_Work instructions_
Report each line of the entries below that has the word "list" in it.

_Input material_
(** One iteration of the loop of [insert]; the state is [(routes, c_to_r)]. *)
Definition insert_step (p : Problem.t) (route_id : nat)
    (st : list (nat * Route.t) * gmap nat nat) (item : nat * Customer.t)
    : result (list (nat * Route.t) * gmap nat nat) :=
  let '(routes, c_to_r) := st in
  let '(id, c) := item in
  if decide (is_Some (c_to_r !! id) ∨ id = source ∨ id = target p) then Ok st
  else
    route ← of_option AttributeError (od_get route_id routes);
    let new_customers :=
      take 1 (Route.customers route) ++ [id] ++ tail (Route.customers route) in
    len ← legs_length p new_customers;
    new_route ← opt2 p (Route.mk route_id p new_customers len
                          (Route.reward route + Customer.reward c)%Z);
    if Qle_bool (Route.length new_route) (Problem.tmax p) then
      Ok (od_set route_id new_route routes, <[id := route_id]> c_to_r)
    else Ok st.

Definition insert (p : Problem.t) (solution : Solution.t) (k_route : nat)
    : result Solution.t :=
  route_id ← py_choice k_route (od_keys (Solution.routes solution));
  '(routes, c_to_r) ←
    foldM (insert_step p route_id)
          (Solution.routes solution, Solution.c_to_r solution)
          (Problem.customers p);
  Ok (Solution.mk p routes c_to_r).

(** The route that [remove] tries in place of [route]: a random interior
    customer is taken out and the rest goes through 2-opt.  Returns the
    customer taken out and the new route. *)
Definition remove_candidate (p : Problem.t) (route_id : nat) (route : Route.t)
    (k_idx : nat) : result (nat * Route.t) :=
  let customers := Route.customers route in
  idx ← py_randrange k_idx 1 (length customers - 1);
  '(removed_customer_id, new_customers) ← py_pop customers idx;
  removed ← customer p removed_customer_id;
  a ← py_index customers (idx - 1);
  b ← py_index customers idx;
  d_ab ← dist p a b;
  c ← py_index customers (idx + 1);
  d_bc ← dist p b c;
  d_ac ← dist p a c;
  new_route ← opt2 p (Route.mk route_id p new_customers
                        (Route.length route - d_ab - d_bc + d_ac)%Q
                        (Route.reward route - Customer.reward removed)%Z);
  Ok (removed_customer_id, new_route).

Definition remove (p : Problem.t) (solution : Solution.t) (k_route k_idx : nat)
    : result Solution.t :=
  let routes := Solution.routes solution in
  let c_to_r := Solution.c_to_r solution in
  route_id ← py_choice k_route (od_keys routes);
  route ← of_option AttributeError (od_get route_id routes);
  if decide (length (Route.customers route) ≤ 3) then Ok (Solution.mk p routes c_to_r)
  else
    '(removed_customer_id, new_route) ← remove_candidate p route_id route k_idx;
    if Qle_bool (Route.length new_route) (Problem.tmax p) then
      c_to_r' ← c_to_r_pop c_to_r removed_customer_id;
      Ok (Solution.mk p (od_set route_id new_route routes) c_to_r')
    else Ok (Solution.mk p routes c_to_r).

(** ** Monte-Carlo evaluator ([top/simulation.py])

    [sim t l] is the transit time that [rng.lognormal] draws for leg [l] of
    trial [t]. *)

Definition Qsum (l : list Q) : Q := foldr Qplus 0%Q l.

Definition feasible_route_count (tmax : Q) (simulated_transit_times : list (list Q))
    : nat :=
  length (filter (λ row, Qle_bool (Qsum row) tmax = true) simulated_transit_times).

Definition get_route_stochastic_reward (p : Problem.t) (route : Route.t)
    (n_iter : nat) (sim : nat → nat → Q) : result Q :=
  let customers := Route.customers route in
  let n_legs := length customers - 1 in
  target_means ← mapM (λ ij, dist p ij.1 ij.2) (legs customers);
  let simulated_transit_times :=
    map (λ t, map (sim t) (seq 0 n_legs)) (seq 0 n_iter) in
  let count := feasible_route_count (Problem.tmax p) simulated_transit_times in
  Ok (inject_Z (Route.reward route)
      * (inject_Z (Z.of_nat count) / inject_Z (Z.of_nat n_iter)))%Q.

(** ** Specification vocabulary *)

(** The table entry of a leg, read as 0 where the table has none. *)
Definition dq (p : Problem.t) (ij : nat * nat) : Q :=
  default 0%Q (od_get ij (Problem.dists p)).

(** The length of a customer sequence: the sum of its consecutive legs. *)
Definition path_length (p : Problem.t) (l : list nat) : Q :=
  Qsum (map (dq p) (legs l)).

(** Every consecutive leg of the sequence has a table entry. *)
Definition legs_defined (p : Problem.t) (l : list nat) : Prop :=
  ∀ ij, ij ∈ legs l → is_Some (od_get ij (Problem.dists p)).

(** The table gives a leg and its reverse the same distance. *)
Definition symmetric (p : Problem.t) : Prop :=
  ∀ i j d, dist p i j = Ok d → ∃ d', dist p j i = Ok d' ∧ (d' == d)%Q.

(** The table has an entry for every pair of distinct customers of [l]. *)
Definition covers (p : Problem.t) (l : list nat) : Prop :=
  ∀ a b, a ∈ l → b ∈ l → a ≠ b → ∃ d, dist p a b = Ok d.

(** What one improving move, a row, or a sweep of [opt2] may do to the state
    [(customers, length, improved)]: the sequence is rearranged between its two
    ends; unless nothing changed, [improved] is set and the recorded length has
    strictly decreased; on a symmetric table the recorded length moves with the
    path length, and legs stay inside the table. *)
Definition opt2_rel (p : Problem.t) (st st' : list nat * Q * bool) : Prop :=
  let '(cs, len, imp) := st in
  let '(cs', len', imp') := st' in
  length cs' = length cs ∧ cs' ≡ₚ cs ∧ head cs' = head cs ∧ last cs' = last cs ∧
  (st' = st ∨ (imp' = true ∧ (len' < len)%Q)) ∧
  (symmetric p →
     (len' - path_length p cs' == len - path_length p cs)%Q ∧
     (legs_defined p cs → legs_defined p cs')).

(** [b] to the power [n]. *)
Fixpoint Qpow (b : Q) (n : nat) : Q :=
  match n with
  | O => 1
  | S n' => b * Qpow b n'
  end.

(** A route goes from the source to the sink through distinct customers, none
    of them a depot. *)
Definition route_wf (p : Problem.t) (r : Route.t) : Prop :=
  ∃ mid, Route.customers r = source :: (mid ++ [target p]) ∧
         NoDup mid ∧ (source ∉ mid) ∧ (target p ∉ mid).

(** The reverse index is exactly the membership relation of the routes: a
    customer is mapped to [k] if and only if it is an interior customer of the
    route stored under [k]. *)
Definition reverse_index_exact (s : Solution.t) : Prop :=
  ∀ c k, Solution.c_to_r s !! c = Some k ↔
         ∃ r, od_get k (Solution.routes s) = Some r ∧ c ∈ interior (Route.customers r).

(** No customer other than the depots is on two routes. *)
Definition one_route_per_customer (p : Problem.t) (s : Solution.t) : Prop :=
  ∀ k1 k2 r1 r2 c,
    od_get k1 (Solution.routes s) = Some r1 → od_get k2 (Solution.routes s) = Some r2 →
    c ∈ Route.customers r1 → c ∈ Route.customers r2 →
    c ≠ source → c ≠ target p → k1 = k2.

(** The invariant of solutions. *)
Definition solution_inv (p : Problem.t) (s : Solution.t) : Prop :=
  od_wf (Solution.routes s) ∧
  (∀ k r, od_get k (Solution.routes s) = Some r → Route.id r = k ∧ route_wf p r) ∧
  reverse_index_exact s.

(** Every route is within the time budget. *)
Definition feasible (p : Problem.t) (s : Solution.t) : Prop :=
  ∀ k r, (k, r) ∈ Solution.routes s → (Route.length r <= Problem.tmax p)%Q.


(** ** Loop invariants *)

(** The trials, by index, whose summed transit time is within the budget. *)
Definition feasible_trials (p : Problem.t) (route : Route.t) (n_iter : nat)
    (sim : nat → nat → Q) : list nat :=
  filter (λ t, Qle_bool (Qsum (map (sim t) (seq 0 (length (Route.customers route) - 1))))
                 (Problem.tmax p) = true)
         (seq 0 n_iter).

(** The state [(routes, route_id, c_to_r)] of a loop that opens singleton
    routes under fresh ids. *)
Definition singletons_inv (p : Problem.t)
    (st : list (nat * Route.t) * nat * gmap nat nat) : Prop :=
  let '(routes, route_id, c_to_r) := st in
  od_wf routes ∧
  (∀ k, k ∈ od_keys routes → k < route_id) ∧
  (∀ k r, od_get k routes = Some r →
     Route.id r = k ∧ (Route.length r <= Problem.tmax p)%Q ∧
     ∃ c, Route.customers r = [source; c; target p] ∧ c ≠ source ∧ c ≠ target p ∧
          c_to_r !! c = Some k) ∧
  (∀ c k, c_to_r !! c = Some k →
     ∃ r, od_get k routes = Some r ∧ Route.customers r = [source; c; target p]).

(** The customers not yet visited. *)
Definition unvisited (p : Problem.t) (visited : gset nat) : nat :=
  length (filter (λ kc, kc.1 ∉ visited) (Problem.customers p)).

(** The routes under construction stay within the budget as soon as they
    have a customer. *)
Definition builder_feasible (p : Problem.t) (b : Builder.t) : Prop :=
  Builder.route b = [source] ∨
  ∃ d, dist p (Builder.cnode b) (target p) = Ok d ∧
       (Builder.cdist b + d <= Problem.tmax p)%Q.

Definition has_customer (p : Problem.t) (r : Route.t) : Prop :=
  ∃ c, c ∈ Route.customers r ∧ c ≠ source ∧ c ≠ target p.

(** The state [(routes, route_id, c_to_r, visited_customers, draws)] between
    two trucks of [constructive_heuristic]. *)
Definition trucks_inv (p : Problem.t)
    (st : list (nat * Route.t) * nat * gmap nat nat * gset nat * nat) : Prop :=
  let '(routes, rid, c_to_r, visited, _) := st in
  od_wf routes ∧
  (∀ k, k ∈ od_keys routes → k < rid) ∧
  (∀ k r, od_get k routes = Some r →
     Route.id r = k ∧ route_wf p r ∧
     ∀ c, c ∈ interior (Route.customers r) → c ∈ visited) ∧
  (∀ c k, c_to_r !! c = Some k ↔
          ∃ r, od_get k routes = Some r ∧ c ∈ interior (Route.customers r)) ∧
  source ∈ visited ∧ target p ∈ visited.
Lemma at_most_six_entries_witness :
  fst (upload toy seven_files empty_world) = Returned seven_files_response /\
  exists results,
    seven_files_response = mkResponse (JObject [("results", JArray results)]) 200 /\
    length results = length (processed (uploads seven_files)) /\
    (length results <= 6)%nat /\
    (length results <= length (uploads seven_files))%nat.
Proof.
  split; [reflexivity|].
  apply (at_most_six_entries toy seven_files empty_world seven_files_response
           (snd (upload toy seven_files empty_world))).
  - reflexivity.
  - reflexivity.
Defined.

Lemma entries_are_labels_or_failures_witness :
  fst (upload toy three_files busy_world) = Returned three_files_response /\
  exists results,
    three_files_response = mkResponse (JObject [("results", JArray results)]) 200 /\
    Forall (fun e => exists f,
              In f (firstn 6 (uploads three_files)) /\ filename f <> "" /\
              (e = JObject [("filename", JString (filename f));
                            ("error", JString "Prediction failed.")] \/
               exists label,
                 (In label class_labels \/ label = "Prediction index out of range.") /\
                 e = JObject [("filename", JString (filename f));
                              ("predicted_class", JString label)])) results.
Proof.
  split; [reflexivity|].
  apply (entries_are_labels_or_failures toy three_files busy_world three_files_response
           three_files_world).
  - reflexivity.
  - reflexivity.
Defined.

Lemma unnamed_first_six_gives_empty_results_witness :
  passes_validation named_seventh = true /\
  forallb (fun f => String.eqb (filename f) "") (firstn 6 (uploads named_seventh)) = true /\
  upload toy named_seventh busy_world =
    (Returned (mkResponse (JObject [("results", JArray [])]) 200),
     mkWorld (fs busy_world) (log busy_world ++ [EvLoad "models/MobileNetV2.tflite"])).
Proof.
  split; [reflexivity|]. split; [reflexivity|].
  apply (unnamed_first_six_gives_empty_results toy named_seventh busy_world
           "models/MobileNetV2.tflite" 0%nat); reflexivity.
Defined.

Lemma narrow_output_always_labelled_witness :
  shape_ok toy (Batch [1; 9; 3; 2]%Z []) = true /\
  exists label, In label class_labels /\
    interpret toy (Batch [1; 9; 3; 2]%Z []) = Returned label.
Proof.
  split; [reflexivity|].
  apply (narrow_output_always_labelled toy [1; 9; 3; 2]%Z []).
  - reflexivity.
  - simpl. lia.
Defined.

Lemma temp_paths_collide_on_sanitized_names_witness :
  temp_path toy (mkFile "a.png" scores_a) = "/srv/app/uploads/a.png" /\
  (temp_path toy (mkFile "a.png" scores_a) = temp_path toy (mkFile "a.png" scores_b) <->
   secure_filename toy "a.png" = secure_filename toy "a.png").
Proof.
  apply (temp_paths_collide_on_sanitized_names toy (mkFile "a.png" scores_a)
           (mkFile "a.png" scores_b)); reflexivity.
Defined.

_Your response_
    (st : list (nat * Route.t) * gmap nat nat) (item : nat * Customer.t)
    : result (list (nat * Route.t) * gmap nat nat) :=
Definition Qsum (l : list Q) : Q := foldr Qplus 0%Q l.
Definition feasible_route_count (tmax : Q) (simulated_transit_times : list (list Q))
Definition path_length (p : Problem.t) (l : list nat) : Q :=
Definition legs_defined (p : Problem.t) (l : list nat) : Prop :=
Definition covers (p : Problem.t) (l : list nat) : Prop :=
Definition opt2_rel (p : Problem.t) (st st' : list nat * Q * bool) : Prop :=
    (sim : nat → nat → Q) : list nat :=
    (st : list (nat * Route.t) * nat * gmap nat nat) : Prop :=
    (st : list (nat * Route.t) * nat * gmap nat nat * gset nat * nat) : Prop :=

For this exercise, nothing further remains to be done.